World record holder in 800m David Rudisha is considering transitioning into coaching.
The 33-year-old two-time world champion said he had considered making a comeback on track but the emergence of talents like Emmanuel Korir made to change his mind.
The two-time Olympic champion admitted that age is catching up with him hence the need to transition into coaching in a bid to help unearth more talent.

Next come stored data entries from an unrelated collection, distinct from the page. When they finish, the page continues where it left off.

(* ===== verification/Milvus.v ===== *)
(** * The Milvus collector

    Models protocol/extension/milvus/milvus_collector.go.  The SDK is a
    parameter: the outcome of opening a client and of asking for the version.
    The clients that are open are counted by their addresses, as the connections
    of the other collectors are. *)

From Stdlib Require Import Ascii String.
From S2P Require Import Prelude GoStrings GoFloat JobTypes Params Calc Collect Ssh.

Open Scope string_scope.
Open Scope list_scope.
Open Scope Z_scope.
Open Scope go_scope.

Definition ProtocolMilvus : string := "milvus".

Definition as_milvus (o : obj) : option MilvusProtocol :=
  match o with OMilvus p => Some p | _ => None end.

(** [PreCheck]. *)
Definition milvus_PreCheck (p : option mptr) : M heap (option error) :=
  match p with
  | None => mret (Some "milvus configuration is missing")
  | Some p =>
      m <-! load_metric p ;
      match m_Milvus m with
      | None => mret (Some "milvus configuration is missing")
      | Some _ => mret None
      end
  end.

(** The timeout of the context, in nanoseconds. *)
Definition milvus_timeout (config : MilvusProtocol) : Z :=
  if String.eqb (milvus_Timeout config) "" then 10 * Second
  else match Atoi (milvus_Timeout config) with
       | Some t => wrap64 (t * Millisecond)
       | None => 10 * Second
       end.

(** The user and the password that are used, if both are set. *)
Definition milvus_auth (config : MilvusProtocol) : option (string * string) :=
  if negb (String.eqb (milvus_Username config) "") && negb (String.eqb (milvus_Password config) "")
  then Some (milvus_Username config, milvus_Password config) else None.

Definition milvus_addr (config : MilvusProtocol) : string :=
  milvus_Host config +:+ ":" +:+ milvus_Port config.

(** The value of an alias. *)
Definition milvus_column (config : MilvusProtocol) (version : string) (responseTime : Z) (field : string)
    : string :=
  let f := ToLower field in
  if String.eqb f (ToLower ResponseTime) then Itoa responseTime
  else if String.eqb f "version" then version
  else if String.eqb f "host" then milvus_Host config
  else if String.eqb f "port" then milvus_Port config
  else NullValue.

(** [createSuccessResponse] and [createFailResponse]. *)
Definition milvus_success (now : Z) (m : Metrics) : CollectRepMetricsData :=
  response now m CollectSuccess "success" [] [].
Definition milvus_fail (now : Z) (m : Metrics) (code : Z) (msg : string) : CollectRepMetricsData :=
  response now m code msg [] [].

Section Milvus.
(** [NewDefaultGrpcClientWithAuth], or [NewDefaultGrpcClient] without a user,
    under a timeout and for an address; [GetVersion] of the client. *)
Context (NewClient : Z -> string -> option (string * string) -> option error)
        (GetVersion : Z -> string -> res string).

(** [Collect] from the connection on. *)
Definition milvus_session (m : Metrics) (config : MilvusProtocol) (now responseTime : Z)
    : M net CollectRepMetricsData :=
  let addr := milvus_addr config in
  let timeout := milvus_timeout config in
  match NewClient timeout addr (milvus_auth config) with
  | Some e => mret (milvus_fail now m CollectUnConnectable ("failed to connect: " +:+ e))
  | None =>
      open_conn addr ;!
      r <-! (match GetVersion timeout addr with
             | Err e => mret (milvus_fail now m CollectFail ("failed to get version: " +:+ e))
             | Ok version =>
                 mret (add_rows (milvus_success now m)
                   [mkValueRow (milvus_column config version responseTime <$> m_AliasFields m)])
             end) ;
      close_conn addr ;!                     (** the deferred [Close] *)
      mret r
  end.

(** [Collect]; the clients that were open before are not touched. *)
Definition milvus_Collect (now responseTime : Z) (p : mptr) : M heap (option CollectRepMetricsData) :=
  m <-! load_metric p ;
  match m_Milvus m with
  | None => mpanic "nil pointer dereference"
  | Some l =>
      config <-! load as_milvus l ;
      mret (outcome_val (milvus_session m config now responseTime []))
  end.

(** ** Proofs *)

(** What the collector reports. *)
Definition milvus_report (m : Metrics) (config : MilvusProtocol) (now responseTime : Z)
    : CollectRepMetricsData :=
  match NewClient (milvus_timeout config) (milvus_addr config) (milvus_auth config) with
  | Some e => response now m CollectUnConnectable ("failed to connect: " +:+ e) [] []
  | None =>
      match GetVersion (milvus_timeout config) (milvus_addr config) with
      | Err e => response now m CollectFail ("failed to get version: " +:+ e) [] []
      | Ok version =>
          response now m CollectSuccess "success" []
            [mkValueRow (milvus_column config version responseTime <$> m_AliasFields m)]
      end
  end.

Lemma milvus_session_report m config now rt n :
  milvus_session m config now rt n = Ret n (milvus_report m config now rt).
Proof.
  unfold milvus_session, milvus_report. destruct (NewClient _ _ _); [done|].
  unfold open_conn, close_conn, mbind', mmodify, mret.
  destruct (GetVersion _ _); by rewrite remove_first.
Qed.

Lemma milvus_Collect_report now rt h a i ms m l config :
  cells h !! a = Some (OMetrics ms) -> ms !! i = Some m ->
  m_Milvus m = Some l -> cells h !! l = Some (OMilvus config) ->
  milvus_Collect now rt (a, i) h = Ret h (Some (milvus_report m config now rt)).
Proof.
  intros Ha Hm Hl Hc. unfold milvus_Collect. erewrite bind_ret by (by apply load_metric_at with ms).
  rewrite Hl. erewrite bind_ret by (unfold load; by rewrite Hc). by rewrite milvus_session_report.
Qed.

Lemma milvus_Collect_nil now rt h a i ms m :
  cells h !! a = Some (OMetrics ms) -> ms !! i = Some m -> m_Milvus m = None ->
  milvus_Collect now rt (a, i) h = Panic h "nil pointer dereference".
Proof.
  intros Ha Hm Hl. unfold milvus_Collect. erewrite bind_ret by (by apply load_metric_at with ms).
  by rewrite Hl.
Qed.

End Milvus.

(** The five kinds of columns, whatever the case of the alias. *)
Lemma milvus_columns config version rt :
  milvus_column config version rt <$> ["RESPONSETIME"; "Version"; "host"; "Port"; "other"]
  = [Itoa rt; version; milvus_Host config; milvus_Port config; NullValue].
Proof. reflexivity. Qed.

(** The Milvus collector on every branch, for a metric whose
    configuration PreCheck accepts: nothing stays open; an unreachable server
    and one that gives no version are reported as such, without rows; otherwise
    there is one row with, for each alias up to case, the response time, the
    version, the host, the port, or the placeholder of a null value.  A metric
    that PreCheck refuses makes it panic. *)
Theorem milvus_collects NewClient GetVersion now rt h a i ms m :
  cells h !! a = Some (OMetrics ms) -> ms !! i = Some m ->
  match m_Milvus m with
  | Some l =>
      forall config, cells h !! l = Some (OMilvus config) ->
        milvus_PreCheck (Some (a, i)) h = Ret h None /\
        milvus_Collect NewClient GetVersion now rt (a, i) h
          = Ret h (Some (milvus_report NewClient GetVersion m config now rt)) /\
        forall n, milvus_session NewClient GetVersion m config now rt n
          = Ret n (milvus_report NewClient GetVersion m config now rt)
  | None =>
      milvus_PreCheck (Some (a, i)) h = Ret h (Some "milvus configuration is missing") /\
      exists w, milvus_Collect NewClient GetVersion now rt (a, i) h = Panic h w
  end.
Proof.
  intros Ha Hm. assert (load_metric (a, i) h = Ret h m) as E by (by apply load_metric_at with ms).
  destruct (m_Milvus m) as [l|] eqn:Hl.
  - intros config Hc. split_and!.
    + unfold milvus_PreCheck. erewrite bind_ret by exact E. by rewrite Hl.
    + by eapply milvus_Collect_report.
    + intros n. apply milvus_session_report.
  - split; [unfold milvus_PreCheck; erewrite bind_ret by exact E; by rewrite Hl|].
    eexists. by eapply milvus_Collect_nil.
Qed.

Definition ex_milvus : MilvusProtocol := mkMilvusProtocol "db" "19530" "root" "" "2000".

Definition ex_milvus_metric : Metrics :=
  mkMetrics "basic" ANil 0 0 60 None [] ["version"; "responseTime"; "uptime"] ANil ANil ANil "milvus"
    "" "" "" "" None false None None None None None None None (Some 1%nat).

Definition ex_milvus_heap : heap :=
  mkHeap {[0%nat := OMetrics [ex_milvus_metric]; 1%nat := OMilvus ex_milvus]} 2 0.

Lemma milvus_collects_witness :
  milvus_Collect (fun _ _ _ => None) (fun _ _ => Ok "2.4.1") 1000 7 (0%nat, 0%nat) ex_milvus_heap =
  Ret ex_milvus_heap (Some (response 1000 ex_milvus_metric CollectSuccess "success" []
    [mkValueRow ["2.4.1"; "7"; "&nbsp;"]])).
Proof.
  exact (proj1 (proj2 (milvus_collects (fun _ _ _ => None) (fun _ _ => Ok "2.4.1") 1000 7 ex_milvus_heap
    0%nat 0%nat [ex_milvus_metric] ex_milvus_metric eq_refl eq_refl ex_milvus eq_refl))).
Defined.

(** A timeout of zero, or one that overflows to a negative duration, is used as
    it is; one that is no number is replaced by the default. *)
Example ex_milvus_timeouts :
  milvus_timeout <$> [mkMilvusProtocol "" "" "" "" "0"; mkMilvusProtocol "" "" "" "" "9223372036855";
                      mkMilvusProtocol "" "" "" "" "5s"]
  = [0; -9223372036854551616; 10000000000].
Proof. vm_compute. reflexivity. Qed.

"Actually I was thinking of coming back but at my age, I can't make it in my specialty. I have been discussing with my coach about coaching so it is an avenue I look forward to exploiting."
Rudisha spoke at the First All-star Gaelic matches at the RFUEA grounds, Ngong Road. The games are played in Africa in support of climate change in collaboration with Self Help Africa.
He added: "I would have liked to shift to long-distance races but my body is meant for short races. It won't be long before I make my retirement plans public but It's a joy to watch the boys rule the world because that means we are still strong in the specialty."
Rudisha's glittering career has been hampered by injuries. He suffered a setback ahead of his planned title defence at Tokyo 2020— dashing his ambition of becoming the first man to win three consecutive Olympic titles.
Rudisha underwent successful surgery on his left ankle after sustaining a fracture, sidelining him for four months to miss out on the quadrennial show.
Rudisha at the same time said Kenya has the potential to become world beaters in 100m and even relays if Ferdinand Omanyala's achievements are any barometer.
"In 1968, we won silver in 4x4oom and gold in 1972. We must believe in ourselves once again and revive the golden days. Just like the Americans or Europeans, I believe we can rule the shorts races too," he added.
Rudisha was also sad to see Kenya relinquish the steeplechase title it has held for 40 years, saying that is a wake-up call.
"We need to wake up from our recent slumber by going back to basics. We have been dominant in the steeplechase and the recent dismal performance doesn't look good for our future," he added.